一众宗室弟子被吓得魂不附体,只得在内监的搀扶下,强撑着瘫软的腿看下面的搏斗。
刚刚还衣着光鲜的容苻,现在宛如一个血肉模糊行走的血人,面目全非惨不忍睹,宗室弟子强撑着能看下去的还是少数,大多数人都白眼一翻,径直昏了过去。
昏过去的,容怀就让人拿冰水泼醒,继续看。
秦良齐看着容怀的背影,觉得肺里呼进去,呼出来的气都是凉的。
系统在后台哆嗦:“宿主太可怕了,都说小时不幸,长大变态,果然还是有道理的。
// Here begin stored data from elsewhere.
(* ===== verification/NodeCatch.v ===== *)
(** * Catching up with a branch of the exploration tree *)

From stdpp Require Import base tactics list gmap numbers relations.
From S2P Require Import Prelude StdMap ThreadId Event Comb CombEnum CombProofs Cone Alloc Causality.
From S2P Require Import AllocProofs HeapExt Order Walks Demo Independence Unfolding Configuration.
From S2P Require Import Cex ColorProofs UnfoldingProofs DedupProofs Scenario Dependence Heads.
From S2P Require Import Booking ConfInv OpBase OpProofs OpCond Startup System Node NodeInv NodeOps.

Section catch_up.
Context {PL : Payload} {AL : Allocator} {St : Type}.
Implicit Types (t : tree (St := St)) (n l m k r : nid) (nd ld md : node (St := St)).
Implicit Types (u : unfolding) (c : configuration).

(** ** Finding the node of an event *)

(** [m] is the first node with [event] on the way from [n] along right children. *)
Inductive replays t (event : eid) : nid → nid → Prop :=
  | rp_here n nd : tr_nodes t !! n = Some nd → nd_event nd = Some event → replays t event n n
  | rp_right n nd e k m : tr_nodes t !! n = Some nd → nd_event nd = Some e → e ≠ event →
      nd_right nd = Some k → replays t event k m → replays t event n m.

Lemma replays_end t event n m : replays t event n m →
  ∃ md, tr_nodes t !! m = Some md ∧ nd_event md = Some event.
Proof. induction 1; [by eauto | done]. Qed.

Lemma replays_chain t event n m : replays t event n m → right_chain t n m.
Proof. induction 1; [constructor | by econstructor]. Qed.

Lemma find_branching_ok r t event n m fuel :
  tree_ok r t → replays t event n m → N.to_nat (m - n) ≤ fuel →
  (n ≤ m)%N ∧ find_branching t fuel event n = Ok m.
Proof.
  intros Hok Hrp. revert fuel. induction Hrp as [n nd Hn He|n nd e k m Hn He Hne Hr _ IH];
    intros fuel Hf.
  - split; [lia|]. destruct fuel; cbn [find_branching];
      by rewrite (node_at_ok t n nd Hn), bind_Ok_l, He, bool_decide_true.
  - destruct (to_right _ _ Hok n nd k Hn Hr) as (kd & Hk & Hro).
    pose proof (ro_younger _ _ _ _ _ Hro) as Hlt.
    destruct (IH (N.to_nat (m - k))) as [Hkm _]; [lia|].
    destruct fuel as [|fuel]; [lia|]. destruct (IH fuel) as [_ Hf']; [lia|].
    split; [lia|]. cbn [find_branching].
    rewrite (node_at_ok t n nd Hn), bind_Ok_l, He, bool_decide_false, Hr by done.
    cbn [nonnull]. by rewrite bind_Ok_l.
Qed.

(** ** A node gets its configuration *)

Lemma ok_adopt r t t' m md l ld ld' b c c' e :
  tree_ok r t → tree_ext t t' → confs_ok t' → m ≠ r →
  tr_nodes t !! m = Some md → nd_left md = Some l → nd_event md = Some e →
  tr_nodes t !! l = Some ld → nd_C ld = None →
  conf_of t' md c → tr_confs t' !! b = Some c' → ¬ in_conf (tr_unfolding t') c e →
  (∀ x, in_conf (tr_unfolding t') c' x ↔ x = e ∨ in_conf (tr_unfolding t') c x) →
  same_shape (with_C ld (Some b)) ld' →
  (∀ k, tr_nodes t' !! k = if decide (k = l) then Some ld' else tr_nodes t !! k) →
  tree_ok r t'.
Proof.
  intros Hok Hx Hce Hmr Hm Hl He Hld HC Hc Hb Hne Hin Hs Hnodes.
  destruct (to_left _ _ Hok m md l Hm Hl) as (ld0 & Hld0 & Hlo).
  assert (ld0 = ld) as -> by congruence.
  assert (nd_parent ld = Some m) as Hp by apply Hlo.
  assert (l ≠ r) as Hlr by (by eapply (ok_parent_lt r t)).
  assert (nd_right ld = None) as Hnr.
  { destruct (nd_right ld) as [s|] eqn:E; [|done].
    destruct (to_right _ _ Hok l ld s Hld E) as (? & ? & [_ _ _ [_ [? ?]]]). congruence. }
  assert (∀ k kd, tr_nodes t' !! k = Some kd → k ≠ l → tr_nodes t !! k = Some kd) as Hold.
  { intros k kd. rewrite Hnodes. by case_decide. }
  assert (∀ k kd, tr_nodes t !! k = Some kd → k ≠ l → tr_nodes t' !! k = Some kd) as Hnew.
  { intros k kd Hk Hkl. by rewrite Hnodes, decide_False. }
  assert (tr_nodes t' !! l = Some ld') as Hl' by (by rewrite Hnodes, decide_True).
  destruct Hs as [S1 S2 S3 S4 S5 S6]; cbn in S1, S2, S3, S4, S5, S6.
  split.
  - destruct (to_root _ _ Hok) as (rd & Hr & ? & ? & ?). exists rd. by rewrite Hnodes, decide_False.
  - intros k kd Hk. pose proof (te_next _ _ Hx). destruct (decide (k = l)) as [->|Hkl].
    + pose proof (to_bound _ _ Hok l ld Hld). lia.
    + pose proof (to_bound _ _ Hok k kd (Hold k kd Hk Hkl)). lia.
  - exact Hce.
  - intros k kd a Hk Ha. destruct (decide (k = l)) as [->|Hkl].
    + assert (kd = ld') as -> by congruence. assert (a = b) as -> by congruence. by eauto.
    + destruct (to_conf _ _ Hok k kd a (Hold k kd Hk Hkl) Ha) as [c1 Hc1].
      destruct (te_confs _ _ Hx a c1 Hc1) as (c2 & ? & _). by eauto.
  - intros k kd Hk Hkr.
    assert (∃ kd0, tr_nodes t !! k = Some kd0 ∧ nd_parent kd = nd_parent kd0) as (kd0 & Hk0 & ->).
    { destruct (decide (k = l)) as [->|Hkl]; [exists ld | by eauto].
      split; [done|]. assert (kd = ld') as -> by congruence. done. }
    destruct (to_parent _ _ Hok k kd0 Hk0 Hkr) as (p & pd & Hpp & Hpd & Hor). exists p.
    destruct (decide (p = l)) as [->|Hpl]; [|by eauto].
    exists ld'. assert (pd = ld) as -> by congruence. by rewrite S5, S6.
  - intros k kd s Hk Hks.
    destruct (decide (k = l)) as [->|Hkl].
    + assert (kd = ld') as -> by congruence. rewrite S5 in Hks.
      destruct (to_left _ _ Hok l ld s Hld Hks) as (sd & Hsd & Hso). exists sd.
      pose proof (lo_younger _ _ _ _ _ _ Hso) as Hlt. split; [apply Hnew; [done | lia]|].
      destruct Hso as [H1 H2 H3 H4 H5]. split; [done | done | congruence | congruence|].
      intros c1 e1 Hc1 He1. exfalso.
      destruct (ext_conf_of r t t' s sd c1 Hok Hx Hsd Hc1) as (c2 & Hc2 & _).
      rewrite S2 in He1. destruct (H5 c2 e1 Hc2 He1) as (c3 & (a & Ha & _) & _). congruence.
    + pose proof (Hold k kd Hk Hkl) as Hk0.
      destruct (to_left _ _ Hok k kd s Hk0 Hks) as (sd & Hsd & Hso).
      destruct (decide (s = l)) as [->|Hsl].
      * exists ld'. split; [done|]. assert (sd = ld) as -> by congruence.
        assert (k = m) as -> by (pose proof (lo_parent _ _ _ _ _ _ Hso); congruence).
        assert (kd = md) as -> by congruence.
        destruct Hso as [H1 H2 H3 H4 _]. split; [congruence | done | congruence | done |].
        intros c1 e1 (a & Ha & Hc1) He1. rewrite S3 in Ha.
        assert (c1 = c') as -> by congruence. assert (e1 = e) as -> by congruence.
        exists c. split; [done|]. rewrite executed_ne by done. split; [done|].
        intros x. by rewrite executed_ne.
      * exists sd. split; [by apply Hnew|].
        eapply (ext_left_of r t t' k kd kd s sd sd); [done | done | by split_and! | by split_and! | done | done].
  - intros k kd s Hk Hks. destruct (decide (k = l)) as [->|Hkl].
    { assert (kd = ld') as -> by congruence. congruence. }
    pose proof (Hold k kd Hk Hkl) as Hk0.
    destruct (to_right _ _ Hok k kd s Hk0 Hks) as (sd & Hsd & Hso).
    destruct (decide (s = l)) as [->|Hsl].
    + exfalso. assert (sd = ld) as -> by congruence. destruct Hso as [_ _ _ [E [? ?]]]. congruence.
    + exists sd. split; [by apply Hnew|].
      eapply (ext_right_of t t'); [by split_and! | by split_and! | done].
  - intros k kd s Hk Hks. destruct (decide (k = l)) as [->|Hkl].
    { assert (kd = ld') as -> by congruence. congruence. }
    by apply (to_disjoint _ _ Hok k kd); [apply Hold|].
  - intros k kd Hk Hke. destruct (decide (k = l)) as [->|Hkl].
    { assert (kd = ld') as -> by congruence. rewrite S5, S6. apply (to_leaf _ _ Hok l ld Hld). congruence. }
    by apply (to_leaf _ _ Hok k kd); [apply Hold|].
Qed.

(** ** The replay of an event *)

(** The copy of the node's configuration after the extension was committed. *)
Definition copied t (a : N) u c : tree (St := St) :=
  Tree (tr_nodes t) (<[a := c]> (tr_confs t)) u (N.succ (tr_next t)).

Lemma copied_ok r t c0 u' c' p :
  tree_ok r t → configured (tr_unfolding t) c0 → performed (tr_unfolding t) c0 u' c' p →
  cf_addr c' = tr_next t →
  tree_ok r (copied t (tr_next t) u' c') ∧ tree_ext t (copied t (tr_next t) u' c').
Proof.
  intros Hok Hc0 Hpf Haddr.
  destruct (grown_conf r t (copied t (tr_next t) u' c') (tr_next t) c0 c' p) as [Hx Hce];
    [done | done | done | cbn; lia | done | done | | by apply lookup_insert_eq |].
  { intros a Ha. cbn. by rewrite lookup_insert_ne. }
  split; [|done]. apply (ok_frame r t); [done | done | exact Hce | |];
    intros n nd Hn; exists nd; done.
Qed.

Lemma commit_copy_at t c x u' c' p :
  commit (Extension (ex_event x) (tr_next t) (ex_index x)) (tr_unfolding t)
    (copy_configuration (tr_next t) c) = Ok (u', c', p) →
  commit_at (new_conf t c).1 x (tr_next t) = Ok (copied t (tr_next t) u' c', p).
Proof.
  intros Hcom. unfold commit_at, new_conf, copied. cbn [fst].
  erewrite conf_at_ok by (cbn; apply lookup_insert_eq). rewrite bind_Ok_l. cbn [tr_unfolding].
  rewrite Hcom, bind_Ok_l. cbn. by rewrite insert_insert_eq.
Qed.

(** Two configurations with the same events have the same size. *)
Lemma same_events_size u c c' :
  configured u c → configured u c' → (∀ x, in_conf u c x ↔ in_conf u c' x) → cf_size c = cf_size c'.
Proof.
  intros [_ (l & Hn & Hl & Hlen) _] [_ (l' & Hn' & Hl' & Hlen') _] Hsame.
  rewrite <-Hlen, <-Hlen'. apply Permutation_length, NoDup_Permutation; [done..|].
  intros x. by rewrite Hl, Hl', Hsame.
Qed.

(** [adopt_configuration] gives the node the replayed configuration, unless
    it has one already, with the same events. *)
Lemma adopt_ok r t m md l ld c c' e :
  tree_ok r t → m ≠ r → tr_nodes t !! m = Some md → nd_left md = Some l → nd_event md = Some e →
  tr_nodes t !! l = Some ld → conf_of t md c → configured (tr_unfolding t) c' →
  ¬ in_conf (tr_unfolding t) c e →
  (∀ x, in_conf (tr_unfolding t) c' x ↔ x = e ∨ in_conf (tr_unfolding t) c x) →
  ∃ t' b cl, adopt_configuration t l c' = Ok t' ∧ tree_ok r t' ∧
    tr_unfolding t' = tr_unfolding t ∧
    (∀ k, tr_nodes t' !! k = if decide (k = l) then Some (with_C ld (Some b)) else tr_nodes t !! k) ∧
    tr_confs t' !! b = Some cl ∧
    (∀ x, in_conf (tr_unfolding t) cl x ↔ x = e ∨ in_conf (tr_unfolding t) c x).
Proof.
  intros Hok Hmr Hm Hl He Hld Hc Hcd Hne Hin. unfold adopt_configuration.
  rewrite (node_at_ok t l ld Hld), bind_Ok_l. destruct (nd_C ld) as [b|] eqn:HC.
  - destruct (ok_conf_of r t l ld b Hok Hld HC) as (cl & Hcl & Hof & Hce).
    rewrite (conf_at_ok t b cl Hcl), bind_Ok_l.
    destruct (to_left _ _ Hok m md l Hm Hl) as (ld0 & Hld0 & Hlo).
    assert (ld0 = ld) as -> by congruence.
    destruct (lo_conf _ _ _ _ _ _ Hlo cl e Hof He) as (c1 & Hc1 & _ & Hin1).
    assert (c1 = c) as -> by (by eapply conf_of_inj).
    assert (∀ x, in_conf (tr_unfolding t) cl x ↔ x = e ∨ in_conf (tr_unfolding t) c x) as Hin2.
    { intros x. by rewrite Hin1, executed_ne. }
    rewrite (same_events_size (tr_unfolding t) c' cl), Nat.eqb_refl; [|done | apply Hce|].
    2:{ intros x. by rewrite Hin, Hin2. }
    cbn [cassert]. rewrite bind_Ok_l. exists t, b, cl. split_and!; try done.
    intros k. case_decide as Hk; [|done]. subst k. rewrite Hld. f_equal. by destruct ld; cbn in *; subst.
  - destruct (new_conf_ext r t c' Hok Hcd) as [Hx Hce]. unfold new_conf in *. cbn [fst snd] in *.
    erewrite upd_node_ok by (cbn; eassumption). unfold set_node. cbn [tr_nodes tr_confs tr_unfolding tr_next].
    edestruct (same_confs t) as [Hx' Hce']; [exact Hx | exact Hce | | | |].
    4:{ eexists _, (tr_next t), (copy_configuration (tr_next t) c'). split; [reflexivity|].
        split; [|split; [done|split; [|split; [apply lookup_insert_eq | exact Hin]]]];
          [|intros k; cbn; rewrite lookup_insert; repeat case_decide; congruence].
        destruct Hc as (a & Ha & Hac).
        eapply (ok_adopt r t _ m md l ld (with_C ld (Some (tr_next t))) (tr_next t) c
          (copy_configuration (tr_next t) c') e); [done | exact Hx' | exact Hce' | done..| | | exact Hne | exact Hin | done | ].
        - exists a. split; [done|]. cbn. rewrite lookup_insert_ne; [done|].
          pose proof (ce_bound _ _ _ (to_confs _ _ Hok a c Hac)). lia.
        - apply lookup_insert_eq.
        - intros k. cbn. rewrite lookup_insert. repeat case_decide; congruence. }
    all: cbn; first [lia | reflexivity].
Qed.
”
这些昔日飞扬跋扈,无法无天的宗室弟子,受到如此莫大的刺激,所有人都精神恍惚,浑浑噩噩。
晏灼漫不经心瞥了一眼搏斗场,注意力就都放在容怀身上,容怀凭栏眺望着远处,风吹起鬓角的长发,骨肉匀亭的手指似玉般白皙,蜿蜒着淡淡的血管犹如淡薄的雾霭,他正拿着一方洁白的丝绸,漫不经心地擦拭着方才溅到的酒液。
周围此起彼伏的哀求声,和隔壁觥筹交错的热闹声似乎都全然与他无关,他身处在所有人的重心却又游离于世外。
容怀擦净手指,注意到晏灼的目光,轻轻勾起嘴角道:“晏将军难道也觉得孤太残忍了?”
晏灼看了眼场中,容苻已经被血肉模糊地拖了下去,他往年在战场上见过的惨景不胜其数,所以并不放在眼里:“臣并不觉得陛下残忍。”
容怀手肘搭在栏杆上,笑道:“他们没能得到很好的约束和教育,孤便代替他们的母妃教导他们,本愿也是希望他们一心向善。”
晏灼面不改色:“陛下做得对。”
系统小声吐槽:“真的,求求你们夫夫抱团毁灭吧。”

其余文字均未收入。